Skip to content
Kai
GitHubDiscord

ModelRuntime

Similar to KServe, Kai adds support for inference workloads via a ModelRuntime resource. This resource defines the container runtime for a particular model format. You can then leverage this within your Pipeline resources by simply specifying a model format and uri to the model. Kai will handle pulling and mounting the model and exposing the proper endpoint.

Below is an example of a ModelRuntime resource for the Pytorch model format using torchserve.

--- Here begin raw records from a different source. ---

Lemma ProcessScopeInfo_span_frame (Sc : option nat) (J : nat)
  (D D' : InputData.t) :
  ProcessScopeInfo_span Sc J D = Some D' -> scope_frame Sc D D'.
Proof.
  unfold ProcessScopeInfo_span. intros H.
  apply bind_Some in H as (Sr & HSr & H).
  apply bind_Some in H as (SpanId & HId & H).
  destruct (SpanId >=? _).
  - cbv zeta in H. apply bind_Some in H as (C & HC & H).
    eapply scope_frame_trans; [apply ParseError_frame|].
    eapply put_Scope_frame, H.
  - apply bind_Some in H as (SP & HSP & H).
    apply bind_Some in H as (C & HC & H).
    apply bind_Some in H as (D1 & HD1 & H).
    apply bind_Some in H as (SPr & HSPr & H). cbv zeta in H.
    apply bind_Some in H as (L & HL & H).
    eapply scope_frame_trans; [eapply put_Scope_frame, HD1|].
    eapply put_Span_frame, H.
Qed.

Lemma ProcessScopeInfo_spans_frame (Sc : option nat) (n : nat)
  (D D' : InputData.t) :
  for_range (ProcessScopeInfo_span Sc) 0 n D = Some D' -> scope_frame Sc D D'.
Proof.
  intros H.
  apply (for_range_inv _ (fun _ t => scope_frame Sc D t) n 0%nat D D' H).
  - apply scope_frame_refl.
  - intros j t t' _ Ht Hf. eapply scope_frame_trans; [exact Hf|].
    eapply ProcessScopeInfo_span_frame, Ht.
Qed.

Lemma put_Mod_effect (D D' : InputData.t) (M : option nat) (r : ModInfo.t) :
  put_Mod D M r = Some D' ->
  exists m,
    M = Some m
    /\ is_Some (Store.ModInfos (mem D) !! m)
    /\ Store.ModInfos (mem D') = <[m := r]> (Store.ModInfos (mem D))
    /\ Store.ScopeInfos (mem D') = Store.ScopeInfos (mem D)
    /\ DbgInfo.ModInfoById (InputData.Info D')
       = DbgInfo.ModInfoById (InputData.Info D)
    /\ DbgInfo.ScopeInfoById (InputData.Info D')
       = DbgInfo.ScopeInfoById (InputData.Info D)
    /\ InputData.Reported D' = InputData.Reported D.
Proof.
  unfold put_Mod, put. intros H.
  apply bind_Some in H as (l & Hl & H). injection H as <-.
  apply bind_Some in Hl as (m & -> & Hl).
  apply bind_Some in Hl as (old & Hold & Hl). injection Hl as <-.
  exists m. repeat split. eauto.
Qed.

(** One pass of the scope loop: the scope at index [I] becomes the main
    scope of its module if it has no parent, whatever the main scope was
    before; the other modules and the other scopes stay as they are. *)
Lemma ProcessScopeInfo_scope_spec (I : nat) (D D' : InputData.t) :
  ProcessScopeInfo_scope I D = Some D' ->
  exists (p : nat) (Sr : ScopeInfo.t),
    CollAt (DbgInfo.ScopeInfoById (InputData.Info D)) I = Some (Some p)
    /\ Store.ScopeInfos (mem D) !! p = Some Sr
    /\ DbgInfo.ModInfoById (InputData.Info D')
       = DbgInfo.ModInfoById (InputData.Info D)
    /\ DbgInfo.ScopeInfoById (InputData.Info D')
       = DbgInfo.ScopeInfoById (InputData.Info D)
    /\ (forall q, q <> p ->
          Store.ScopeInfos (mem D') !! q = Store.ScopeInfos (mem D) !! q)
    /\ (forall m Mr, Store.ModInfos (mem D) !! m = Some Mr ->
          exists Mr',
            Store.ModInfos (mem D') !! m = Some Mr'
            /\ ModInfo.Id Mr' = ModInfo.Id Mr
            /\ ModInfo.MainScope Mr'
               = if main_of (DbgInfo.ModInfoById (InputData.Info D)) (Some m)
                            (p, Sr)
                 then Some p else ModInfo.MainScope Mr).
Proof.
  unfold ProcessScopeInfo_scope. intros H.
  apply bind_Some in H as (Sc & HSc & H).
  apply bind_Some in H as (Sr & HSr & H).
  apply bind_Some in H as (ModId & HModId & H).
  apply bind_Some in H as (D1 & HD1 & H).
  apply bind_Some in H as (Sr1 & HSr1 & H).
  apply bind_Some in H as (ParentId1 & HPar1 & H).
  apply bind_Some in H as (D2 & HD2 & H).
  apply bind_Some in H as (Sr2 & HSr2 & H).
  apply bind_Some in H as (LabelId & HLab & H).
  apply bind_Some in H as (D3 & HD3 & H).
  apply bind_Some in H as (Sr3 & HSr3 & H).
  unfold get_Scope, deref in HSr. destruct Sc as [p|]; [|discriminate].
  cbn [mbind option_bind] in HSr.
  exists p, Sr. split; [exact HSc|]. split; [exact HSr|].
  (* The steps after the module has been resolved *)
  assert (scope_frame (Some p) D1 D') as (F1 & F2 & F3 & F4).
  { apply (scope_frame_trans _ D1 D2); [|apply (scope_frame_trans _ D2 D3)].
    - destruct (ParentId1 =? CC65_INV_ID); [eapply put_Scope_frame, HD2|].
      destruct (ParentId1 >=? _).
      + cbv zeta in HD2.
        eapply scope_frame_trans; [apply ParseError_frame|].
        eapply put_Scope_frame, HD2.
      + apply bind_Some in HD2 as (P & HP & HD2).
        eapply put_Scope_frame, HD2.
    - destruct (LabelId =? CC65_INV_ID); [eapply put_Scope_frame, HD3|].
      destruct (LabelId >=? _).
      + cbv zeta in HD3.
        eapply scope_frame_trans; [apply ParseError_frame|].
        eapply put_Scope_frame, HD3.
      + apply bind_Some in HD3 as (Lb & HLb & HD3).
        eapply put_Scope_frame, HD3.
    - eapply ProcessScopeInfo_spans_frame, H. }
  rewrite F1, F2, F3.
  assert (forall q, q <> p ->
            Store.ScopeInfos (mem D') !! q = Store.ScopeInfos (mem D1) !! q)
    as F4' by (intros q Hq; apply F4; congruence).
  clear F4 H HD2 HD3 HSr1 HSr2 HSr3 HPar1 HLab F1 F2 F3.
  unfold main_of. cbn [snd fst].
  destruct (ScopeInfo.Mod Sr) as [ModId'|] eqn:HMod; [|discriminate].
  injection HModId as ->.
  destruct (Z.geb_spec ModId
              (CollCount (DbgInfo.ModInfoById (InputData.Info D))))
    as [Hge|Hlt].
  - (* Invalid module id *)
    cbv zeta in HD1.
    assert (scope_frame (Some p) D D1) as (G1 & G2 & G3 & G4).
    { eapply scope_frame_trans; [apply ParseError_frame|].
      eapply put_Scope_frame, HD1. }
    rewrite G1, G2, G3. repeat split.
    + intros q Hq. rewrite F4' by assumption. apply G4. congruence.
    + intros m Mr Hm. exists Mr. destruct (ScopeInfo.Parent Sr); auto.
  - (* The module of the scope *)
    apply bind_Some in HD1 as (M & HM & HD1).
    apply bind_Some in HD1 as (Da & HDa & HD1).
    apply bind_Some in HD1 as (Mr0 & HMr0 & HD1).
    apply bind_Some in HD1 as (C & HC & HD1). cbv zeta in HD1.
    apply bind_Some in HD1 as (ParentId & HPar & HD1).
    destruct (ScopeInfo.Parent Sr) as [ParentId'|] eqn:HParent;
      [|discriminate].
    injection HPar as ->.
    apply put_Scope_frame in HDa as (G1 & G2 & G3 & G4).
    apply put_Mod_effect in HD1
      as (m0 & -> & [old Hold] & K1 & K2 & K3 & K4 & _).
    unfold get_Mod, deref in HMr0. cbn [mbind option_bind] in HMr0.
    rewrite K3, K4, G1, G2. repeat split.
    + intros q Hq. rewrite F4', K2 by assumption. apply G4. congruence.
    + intros m Mr Hm. rewrite K1, G3.
      destruct (decide (m = m0)) as [->|Hne].
      * rewrite list_lookup_insert_eq
          by (apply lookup_lt_Some in Hm; exact Hm).
        rewrite G3, Hm in HMr0. injection HMr0 as <-.
        eexists. split; [reflexivity|]. split.
        { destruct (ParentId =? CC65_INV_ID); reflexivity. }
        rewrite bool_decide_eq_true_2 by exact HM. cbn [negb andb].
        destruct (ParentId =? CC65_INV_ID); reflexivity.
      * rewrite list_lookup_insert_ne by congruence.
        exists Mr. split; [exact Hm|]. split; [reflexivity|].
        rewrite bool_decide_eq_false_2 by (rewrite HM; congruence).
        now rewrite andb_false_r.
Qed.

apiVersion: core.kai.io/v1alpha1
kind: ModelRuntime
metadata:
  name: pytorch-runtime
spec:
  supportedModelFormats:
  - pytorch
  containers:
  - name: kai-container
    image: "pytorch/torchserve-kfs:0.7.0"
    args: ["torchserve", "--start", "--model-store=/mnt/models/model-store", "--ts-config=/mnt/models/config/config.properties"]
    ports:
    - containerPort: 8085

By applying this resource to the cluster Kai will leverage this runtime definiton for any models that specify the pytorch modelFormat.

Below is an exmaple of adding a model as part of an inference step within a pipeline.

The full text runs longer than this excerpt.